The scent of fresh blood predictably roused him. Sherlock's lips parted for a moment, tasting it, before squeezing his eyes shut even tighter and jerking away. He opened his eyes, and they were of his human hue.

"Don't... Don't do that." Sherlock breathed, turning onto his back. He was bleeding from a head wound and a small but deep cut where a scalpel had fallen on him. 

"Don't do what?" asked John as he laid a palm over Sherlock's bleeding forehead, healing the cuts with a thought. 

Sherlock pushed himself off the floor with only slight difficulty. Even battered and bleeding he still moved with that ethereal grace vampires all seemed to possess. "The thing..." he waved his hand around as if it would finish the sentence. "with the blood you did there. Don't... ah," he groaned, pressing a hand to his chest. "I think you are severely overestimating my self control."

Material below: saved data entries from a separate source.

(** Rows that stay may move to larger tables. *)
Lemma delivery_grows db db' k d : delivery_serial db' = delivery_serial db →
  (∀ i, is_Some (events db !! i) → is_Some (events db' !! i)) →
  (∀ i, is_Some (endpoints db !! i) → is_Some (endpoints db' !! i)) →
  delivery_ok db k d → delivery_ok db' k d.
Proof. intros Es Hv Hp []. split; rewrite ?Es; auto. Qed.
Lemma insert_is_Some {A} (m : gmap Z A) i j x : is_Some (m !! j) → is_Some (<[i := x]> m !! j).
Proof. intros H. rewrite lookup_insert_is_Some'. by right. Qed.
Lemma find_event_spec eventID db :
  match find_event eventID db with
  | Some v => we_EventID v = eventID ∧ ∃ k, events db !! k = Some v
  | None => ∀ k v, events db !! k = Some v → we_EventID v ≠ eventID
  end.
Proof.
  unfold find_event. destruct (List.filter _ _) as [|v l] eqn:E; simpl.
  - intros k v Hk Hv. assert (H : v ∈ List.filter (λ v, bool_decide (we_EventID v = eventID)) (map_to_list (events db)).*2).
    { apply list_elem_of_In, filter_In. split; [|by apply bool_decide_eq_true].
      apply list_elem_of_In, list_elem_of_fmap. exists (k, v). split; [done|]. by apply elem_of_map_to_list. }
    rewrite E in H. by apply elem_of_nil in H.
  - assert (H : v ∈ List.filter (λ v, bool_decide (we_EventID v = eventID)) (map_to_list (events db)).*2)
      by (rewrite E; left).
    apply list_elem_of_In, filter_In in H as [H Hv%bool_decide_eq_true]. split; [done|].
    apply list_elem_of_In, list_elem_of_fmap in H as ([k v'] & -> & Hk). exists k. by apply elem_of_map_to_list.
Qed.
Lemma CreateEndpoint_keeps p : respects keeps (CreateEndpoint p).
Proof.
  unfold CreateEndpoint, refused. respects_tac. apply respects_exec; [apply _|]. intros e db [Hp Hv Hd H1 H2].
  assert (Hbump : ∀ k q, endpoints db !! k = Some q → ep_ID q = k ∧ k < endpoint_serial db + 1 ∧
    ep_WorkspaceID q ∈ workspaces db ∧ ep_Status q ∈ ["active"; "disabled"]).
  { intros k q Hk. destruct (Hp k q Hk) as (?&?&?&?). repeat split; try done. lia. }
  assert (Hgrow : ∀ db', delivery_serial db' = delivery_serial db → events db' = events db →
    (∀ i, is_Some (endpoints db !! i) → is_Some (endpoints db' !! i)) →
    map_Forall (delivery_ok db') (deliveries db)).
  { intros db' E1 E2 E3 k d Hk. eapply (delivery_grows db); [done|by rewrite E2|done|by apply Hd]. }
  unfold insert_endpoint. destruct (negb _); [by split|]. destruct (_ || _) eqn:E; [split; try done; by apply Hgrow|].
  apply orb_false_elim in E as [Es%negb_false_iff%bool_decide_eq_true Ew%negb_false_iff%bool_decide_eq_true].
  split; simpl; [|done| |done|done].
  - intros k q. rewrite lookup_insert_Some. intros [[<- <-]|[_ Hk]]; [|by apply Hbump].
    repeat split; simpl; try done. lia.
  - apply Hgrow; [done..|]. intros i. apply insert_is_Some.
Qed.
Lemma InsertEvent_keeps jsonb v : respects keeps (InsertEvent jsonb v).
Proof.
  unfold InsertEvent, refused. respects_tac. apply respects_exec; [apply _|]. intros e db [Hp Hv Hd H1 H2].
  assert (Hbump : ∀ k q, events db !! k = Some q → we_ID q = k ∧ k < event_serial db + 1 ∧ we_WorkspaceID q ∈ workspaces db).
  { intros k q Hk. destruct (Hv k q Hk) as (?&?&?). repeat split; try done. lia. }
  assert (Hgrow : ∀ db', delivery_serial db' = delivery_serial db → endpoints db' = endpoints db →
    (∀ i, is_Some (events db !! i) → is_Some (events db' !! i)) →
    map_Forall (delivery_ok db') (deliveries db)).
  { intros db' E1 E2 E3 k d Hk. eapply (delivery_grows db); [done|done|by rewrite E2|by apply Hd]. }
  unfold insert_event. destruct (jsonb _) as [payload|]; [|by split]. destruct (negb _); [by split|].
  pose proof (find_event_spec (we_EventID v) db) as Hf.
  destruct (find_event _ db) as [old|]; [split; try done; by apply Hgrow|].
  destruct (bool_decide _) eqn:Ew; [|split; try done; by apply Hgrow]. apply bool_decide_eq_true in Ew.
  split; simpl; [done| | | |done].
  - intros k q. rewrite lookup_insert_Some. intros [[<- <-]|[_ Hk]]; [|by apply Hbump].
    repeat split; simpl; try done. lia.
  - apply Hgrow; [done..|]. intros i. apply insert_is_Some.
  - intros i j q q'. rewrite !lookup_insert_Some. intros [[<- <-]|[Hi Hqi]] [[<- <-]|[Hj Hqj]]; simpl; try done.
    + intros E. by destruct (Hf _ _ Hqj).
    + intros E. by destruct (Hf _ _ Hqi).
    + by apply H1.
Qed.
Lemma drop_workspace_keeps id db : keeps db (drop_workspace id db).
Proof.
  intros [Hp Hv Hd H1 H2]. split; simpl.
  - intros k q [Hk Hne]%map_lookup_filter_Some. destruct (Hp k q Hk) as (?&?&?&?). repeat split; simpl; try done. set_solver.
  - intros k q [Hk Hne]%map_lookup_filter_Some. destruct (Hv k q Hk) as (?&?&?). repeat split; simpl; try done. set_solver.
  - intros k d [Hk [He Hn]]%map_lookup_filter_Some. destruct (Hd k d Hk). by split.
  - intros i j v v' [Hi _]%map_lookup_filter_Some [Hj _]%map_lookup_filter_Some. by apply H1.
  - intros i j d d' [Hi _]%map_lookup_filter_Some [Hj _]%map_lookup_filter_Some. by apply H2.
Qed.
Section Operations.
Context (jsonb : string → option string) (uuid_in : string → option string) (array_scans : bool).
Lemma reads_keep {A} op (f : Env → WebhookDB → A) : respects keeps (exec op (λ e db, (f e db, db))).
Proof. apply respects_exec; [apply _|]. by intros e db H. Qed.
Lemma fan_out_keeps event l : respects keeps (fan_out event l).
Proof. induction l as [|p l IH]; simpl; [apply respects_ret, _|]. respects_tac. apply CreateDelivery_keeps. Qed.
Lemma Emit_keeps random v : respects keeps (Emit jsonb array_scans random v).
Proof.
  unfold Emit. destruct (bool_decide _); [apply respects_ret, _|]. destruct (_ <=? 0); [apply respects_ret, _|].
  destruct (bool_decide _); [apply respects_ret, _|]. respects_tac; try apply InsertEvent_keeps; try apply fan_out_keeps.
  unfold ListActiveEndpointsForEvent, scanned. respects_tac. apply reads_keep.
Qed.
Lemma DeleteEndpoint_keeps id : respects keeps (DeleteEndpoint id).
Proof.
  unfold DeleteEndpoint. respects_tac. apply respects_exec; [apply _|]. intros e db [Hp Hv Hd H1 H2].
  destruct (endpoints db !! id) as [p|]; [|done]. simpl. split; simpl; [|done| |done|].
  - intros k q [_ Hk]%lookup_delete_Some. by apply Hp.
  - intros k d [Hk Hne]%map_lookup_filter_Some. destruct (Hd k d Hk). split; simpl; try done.
    rewrite lookup_delete_ne; [done|]. intros ->. done.
  - intros i j d d' [Hi _]%map_lookup_filter_Some [Hj _]%map_lookup_filter_Some. by apply H2.
Qed.
Lemma webhook_op_keeps op : respects keeps (run_op jsonb uuid_in array_scans op).
Proof.
  destruct op; simpl.
  - apply respects_bind; [apply _|apply CreateEndpoint_keeps|]. intros. apply respects_ret, _.
  - apply DeleteEndpoint_keeps.
  - apply respects_exec; [apply _|]. intros e db. apply drop_workspace_keeps.
  - apply respects_bind; [apply _|apply Emit_keeps|]. intros. apply respects_ret, _.
  - apply respects_bind; [apply _|apply ClaimDueDeliveries_keeps|]. intros. apply respects_ret, _.
  - apply HeartbeatLease_keeps.
  - apply MarkSuccess_keeps.
  - apply MarkRetry_keeps.
  - apply MarkDead_keeps.
  - apply MarkReplay_keeps.
  - apply respects_bind; [apply _|apply DeleteOlderThan_keeps|]. intros. apply respects_ret, _.
Qed.
Lemma webhook_history_keeps h db : db_ok db → db_ok (run_history jsonb uuid_in array_scans h db).
Proof.
  revert db. induction h as [|[e op] h IH]; intros db Hok; [done|]. apply IH. by apply (webhook_op_keeps op e db O).
Qed.
End Operations.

"Well you could either smell the blood or spend the next century comatose." John grumbled in exaggeration, unbuttoning the top of Sherlock's shirt. He breathed in sharply. There was a raw burn on the area right below Sherlock's left collarbone, a complicated star branded onto his pale skin.

"Firebrand?" Sherlock hazarded, looking down with considerable interest.

"A fire bolt." John supplied, fingers skimming the edges of the burn. "The white kind, not the red ones I use to stun criminals. If you'd been human you would be dead."

"Fascinating," Sherlock mused, moving past John, eyes fixed on the origin of the explosion. It had been the victim, remnants of magic still glowing blue on their limp finger fingertips. "So they are sorcerers."

"Yeah," said John, feeling dread like a weight in his chest. "Whoever did this is hunting my kind."

Sherlock straightened abruptly from his inspection of the dormant sorcerers. "Your kind..." he murmured quietly. He turned back and in a flash was standing right in front of John, eyes scanning him up and down with something close to worry in his gaze. "How many sorcerers did you say were in the city?"

"Around thirty or so, although they come and go every day. It's London, after all." The population of sorcerers was drastically smaller than humans, due to the fact that they only reproduced once every millennia. They also preferred to live in the seclusion of mountainous regions, although a few of the younger generation (say, the century old ones) did branch out into city life and suburban settings, living just as humans did.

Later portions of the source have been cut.